Task brief — Take every line from the entries below that includes the word "negb" and copy it.

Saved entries
(** The write of [socket_req_send] for TCP: [inl] is an early return. *)
Definition send_tcp (k : Z) (r : send_req) (m : msg) : sk (option (Z * msg)) :=
  let '(data, size, _) := socket_send_object_init (r_data r) (r_size r) in
  s ← get k;
  a ← call1 (CWrite (s_fd s) (bytes data size));
  _ ← uwhen (0 <=? a_ret a) (emit (OWrite (s_fd s) (bytes data (a_ret a))));
  if (a_ret a <? 0) && negb (bool_decide (a_errno a = EINTR \/ a_errno a = EAGAIN)) then
    m ← socket_force_close k;
    _ ← free_data (r_data r) (r_size r);
    mret (Some (SOCKET_CLOSE, m))
  else
    let n := if a_ret a <? 0 then 0 else a_ret a in
    if n =? size then _ ← free_data (r_data r) (r_size r); mret (Some (-1, m))
    else _ ← socket_append_sendbuffer k r n; mret None.

(** The [sendto] of [socket_req_send]: its result is compared with the size in
    the request. *)
Definition send_udp (k : Z) (r : send_req) (address : option (list Z)) (m : msg) : sk (option (Z * msg)) :=
  let '(data, size, _) := socket_send_object_init (r_data r) (r_size r) in
  s ← get k;
  let addr := dest s address in
  a ← call1 (CSendto (s_fd s) (udp_socket_address s addr) (bytes data size));
  _ ← uwhen (0 <=? a_ret a) (emit (OSendto (s_fd s) (udp_socket_address s addr) (bytes data size)));
  if negb (a_ret a =? r_size r) then _ ← socket_append_udp_sendbuffer k r addr; mret None
  else _ ← free_data (r_data r) (r_size r); mret (Some (-1, m)).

Your response —
  if (a_ret a <? 0) && negb (bool_decide (a_errno a = EINTR \/ a_errno a = EAGAIN)) then
  if negb (a_ret a =? r_size r) then _ ← socket_append_udp_sendbuffer k r addr; mret None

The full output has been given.